2Chr 33:10 And the LORD spake to Manasseh,
        and to his people: but they would not hearken.

2Chr 33:11 Wherefore the LORD brought upon them the captains of the host of the king of Assyria,
        which took Manasseh among the thorns, and bound him with fetters, and carried him to Babylon.

2Chr 33:12 And when he was in affliction, he besought the LORD his God, and humbled himself greatly before the God of his fathers,

Clark: Here is a very large addition in the Chaldee: "For the Chaldeans made a brazen mule, pierced full of small holes, and put him within it, and kindled fires all around it; and when he was in this misery, he sought help of all the idols which he had made, but obtained none, for their were of no use.

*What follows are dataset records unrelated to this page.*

(** * local_llm/chat.py: the multimodal chat history and its embedding assembly

    A shallow embedding of [ChatHistory] (packages/llm/local_llm/chat.py).
    Python dicts whose iteration order matters (the chat entries) are
    insertion-ordered association lists; dicts used only as maps (the chat
    template, the table of embedding functions) are [gmap]s.  A numpy array
    of shape [1, n, h] is the list of its [n] rows along axis 1, so that
    [np.concatenate(_, axis=1)] is list concatenation and [shape[1]] is
    [length].  Raised exceptions are values of [exn]; methods that mutate
    the history return the mutated history next to their outcome, so that
    what a failed call leaves behind can be stated. *)

From Stdlib Require Import String Ascii List ZArith Lia Bool.
From stdpp Require Import base option list strings gmap.

Local Open Scope string_scope.
Local Open Scope list_scope.
#[local] Set Warnings "-register-all".

(** ** Python string operations used by the module *)

Module PyStr.

(** The one-character string holding a line feed (Python's '\n'). *)
Definition nl : string := String (ascii_of_nat 10) EmptyString.

(** The placeholder of a role template. *)
Definition MESSAGE : string := "${MESSAGE}".

(** [s.find(sub)]: the index of the first occurrence, or -1. *)
Definition find (sub s : string) : Z :=
  match String.index 0 sub s with
  | Some i => Z.of_nat i
  | None => (-1)%Z
  end.

(** [s[i:]], with Python's treatment of a negative start. *)
Definition slice_from (i : Z) (s : string) : string :=
  let n := Z.of_nat (String.length s) in
  let start := if (i <? 0)%Z then Z.max 0 (n + i) else Z.min i n in
  String.substring (Z.to_nat start) (String.length s - Z.to_nat start) s.

(** [s.split(sep)[0]]: what precedes the first [sep], all of [s] when
    [sep] does not occur. *)
Definition split_head (sep s : string) : string :=
  match String.index 0 sep s with
  | Some i => String.substring 0 i s
  | None => s
  end.

(** [s.endswith(suffix)] *)
Definition endswith1 (s suffix : string) : bool :=
  let n := String.length s in
  let m := String.length suffix in
  (m <=? n)%nat && String.eqb (String.substring (n - m) m s) suffix.

(** [s.endswith(suffixes)] for a tuple of suffixes. *)
Definition endswith (s : string) (suffixes : list string) : bool :=
  existsb (endswith1 s) suffixes.

(** [s.replace(old, new)] for a non-empty [old]: every occurrence, left to
    right, without overlap.  [skip] counts the characters of a matched
    occurrence still to be dropped. *)
Fixpoint replace_from (old new : string) (skip : nat) (s : string) : string :=
  match s with
  | EmptyString => EmptyString
  | String c s' =>
      match skip with
      | S k => replace_from old new k s'
      | O =>
          if String.prefix old s
          then new +:+ replace_from old new (String.length old - 1) s'
          else String c (replace_from old new 0 s')
      end
  end.

Definition replace (old new s : string) : string := replace_from old new 0 s.

(** [sub in s] *)
Definition contains (sub s : string) : bool :=
  match String.index 0 sub s with
  | Some _ => true
  | None => false
  end.

(** [s.lower()] on ASCII letters. *)
Definition lower_ascii (c : ascii) : ascii :=
  let n := nat_of_ascii c in
  if (65 <=? n)%nat && (n <=? 90)%nat then ascii_of_nat (n + 32) else c.

Fixpoint lower (s : string) : string :=
  match s with
  | EmptyString => EmptyString
  | String c s' => String (lower_ascii c) (lower s')
  end.

End PyStr.

(** ** Exceptions and outcomes *)

(** The exceptions the module raises or lets through, each with its message
    (or, for [KeyError], the missing key). *)
Inductive exn :=
| RuntimeError (msg : string)
| ValueError (msg : string)
| AttributeError (msg : string)
| NameError (msg : string)
| TypeError (msg : string)
| KeyError (key : string)
| ModelError (msg : string).   (* raised inside the model collaborator *)

Inductive result (A : Type) :=
| Ok (a : A)
| Raise (e : exn).

Arguments Ok {A} a.
Arguments Raise {A} e.

Global Instance result_ret : MRet result := fun A a => Ok a.

Global Instance result_bind : MBind result := fun A B f m =>
  match m with
  | Ok a => f a
  | Raise e => Raise e
  end.

Global Instance result_fmap : FMap result := fun A B f m =>
  match m with
  | Ok a => Ok (f a)
  | Raise e => Raise e
  end.

Definition is_Raise {A} (r : result A) : bool :=
  match r with
  | Raise _ => true
  | Ok _ => false
  end.

(** The names bound at module level when a method runs: the imports of the
    file, its own top-level assignments and the class. *)
Definition module_globals : list string :=
  [ "os"; "inspect"; "logging"; "np";
    "AttrDict"; "replace_text"; "print_table"; "ImageExtensions";
    "ChatTemplates"; "key"; "ChatHistory" ].

(** Evaluating a global name that is neither bound in the module nor a
    builtin. *)
Definition global_name (name : string) : result unit :=
  if bool_decide (name ∈ module_globals)
  then Ok tt
  else Raise (NameError ("name '" +:+ name +:+ "' is not defined")).

(** ** The chat templates of the module *)

Module Templates.
Import PyStr.

Definition vicuna_prompt : string :=
  "A chat between a curious human and an artificial intelligence assistant. The assistant gives helpful, detailed, and polite answers to the human's questions.".

Definition llama_2 : gmap string string :=
  list_to_map
    [ ("system_prompt", "Answer the questions.");
      ("system", "<s>[INST] <<SYS>>" +:+ nl +:+ "${MESSAGE}" +:+ nl +:+ "<</SYS>>" +:+ nl +:+ nl);
      ("first", "${MESSAGE} [/INST]");
      ("user", "<s>[INST] ${MESSAGE} [/INST]");
      ("bot", " ${MESSAGE}") ].

Definition vicuna_v0 : gmap string string :=
  list_to_map
    [ ("system_prompt", vicuna_prompt);
      ("system", "${MESSAGE}" +:+ nl +:+ nl);
      ("user", "### Human: ${MESSAGE}" +:+ nl);
      ("bot", "### Assistant: ${MESSAGE}" +:+ nl) ].

Definition vicuna_v1 : gmap string string :=
  list_to_map
    [ ("system_prompt", vicuna_prompt);
      ("system", "${MESSAGE}" +:+ nl +:+ nl);
      ("user", "USER: ${MESSAGE}" +:+ nl);
      ("bot", "ASSISTANT: ${MESSAGE}</s>" +:+ nl) ].

Definition llava_llama_2 : gmap string string :=
  <["system_prompt" :=
      "You are a helpful language and vision assistant. You are able to understand the visual content that the user provides, and assist the user with a variety of tasks using natural language."]>
    llama_2.

Definition ChatTemplates : gmap string (gmap string string) :=
  list_to_map
    [ ("llama-2", llama_2);
      ("vicuna-v0", vicuna_v0);
      ("vicuna-v1", vicuna_v1);
      ("llava-v0", vicuna_v0);
      ("llava-v1", vicuna_v1);
      ("llava-llama-2", llava_llama_2) ].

He therefore repented, and prayed before the Lord his God, and was greatly humbled in the sight of the Lord God of his fathers."

2Chr 33:13 And prayed unto him: and he was entreated of him, and heard his supplication, and brought him again to Jerusalem into his kingdom. Then Manasseh knew that the LORD he was God.

2Chr 33:14 Now after this he built a wall without the city of David, on the west side of Gihon, in the valley, even to the entering in at the fish gate, and compassed about Ophel, and raised it up a very great height, and put captains of war in all the fenced cities of Judah.

2Chr 33:15 And he took away the strange gods, and the idol out of the house of the LORD, and all the altars that he had built in the mount of the house of the LORD, and in Jerusalem, and cast them out of the city.

2Chr 33:16 And he repaired the altar of the LORD, and sacrificed thereon peace offerings and thank offerings, and commanded Judah to serve the LORD God of Israel.

2Chr 33:17 Nevertheless the people did sacrifice still in the high places, yet unto the LORD their God only.

Wesley Still — Manasseh could not carry the reformation so far as he had carried the corruption. It is an easy thing to debauch men's manners; but not so easy to reform them again.

2Chr 33:18 Now the rest of the acts of Manasseh, and his prayer unto his God, and the words of the seers that spake to him in the name of the LORD God of Israel, behold, they are written in the book of the kings of Israel.

Verse 18. "The words of the seers that spake to him" - "Which were spoken to him in the name of the WORD of the Lord God of Israel." -Targum.

2Chr 33:19 His prayer also, and how God was entreated of him, and all his sin, and his trespass, and the places wherein he built high places, and set up groves and graven images, before he was humbled: behold, they are written among the sayings of the seers.

"Written among the sayings of the seers." - "They are written in the words of Chozai." -Targum. So says the Vulgate. The Syriac has Hunan the prophet; and the Arabic has Saphan the prophet.

2Chr 33:20 So Manasseh slept with his fathers, and they buried him in his own house: and Amon his son reigned in his stead.


2Chr 33:21 Amon was two and twenty years old when he began to reign, and reigned two years in Jerusalem.

2Chr 33:22 But he did that which was evil in the sight of the LORD, as did Manasseh his father: for Amon sacrificed unto all the carved images which Manasseh his father had made, and served them;

H842 ’ăshêrâh ’ăshêyrâh ash-ay-raw', ash-ay-raw' From H833 ; happy; asherah (or Astarte) a Phoenician goddess; also an image of the same:—grove. Compare H6253 .

H6253 ‛ashtôreth ash-to'-reth Probably for H6251 ; Ashtoreth, the Phoenician goddess of love (and increase):—Ashtoreth.

2Chr 33:23 And humbled not himself before the LORD, as Manasseh his father had humbled himself; but Amon trespassed more and more.

2Chr 33:24 And his servants conspired against him, and slew him in his own house.

Kings 21:23 And the servants of Amon conspired against him, and slew the king in his own house.
2Kings 21:24 And the people of the land slew all them that had conspired against king Amon; and the people of the land made Josiah his son king in his stead.
2Kings 21:25 Now the rest of the acts of Amon which he did, are they not written in the book of the chronicles of the kings of Judah?
2Kings 21:26 And he was buried in his sepulchre in the garden of Uzza: and Josiah his son reigned in his stead.

2Chr 33:25 But the people of the land slew all them that had conspired against king Amon; and the people of the land made Josiah his son king in his stead.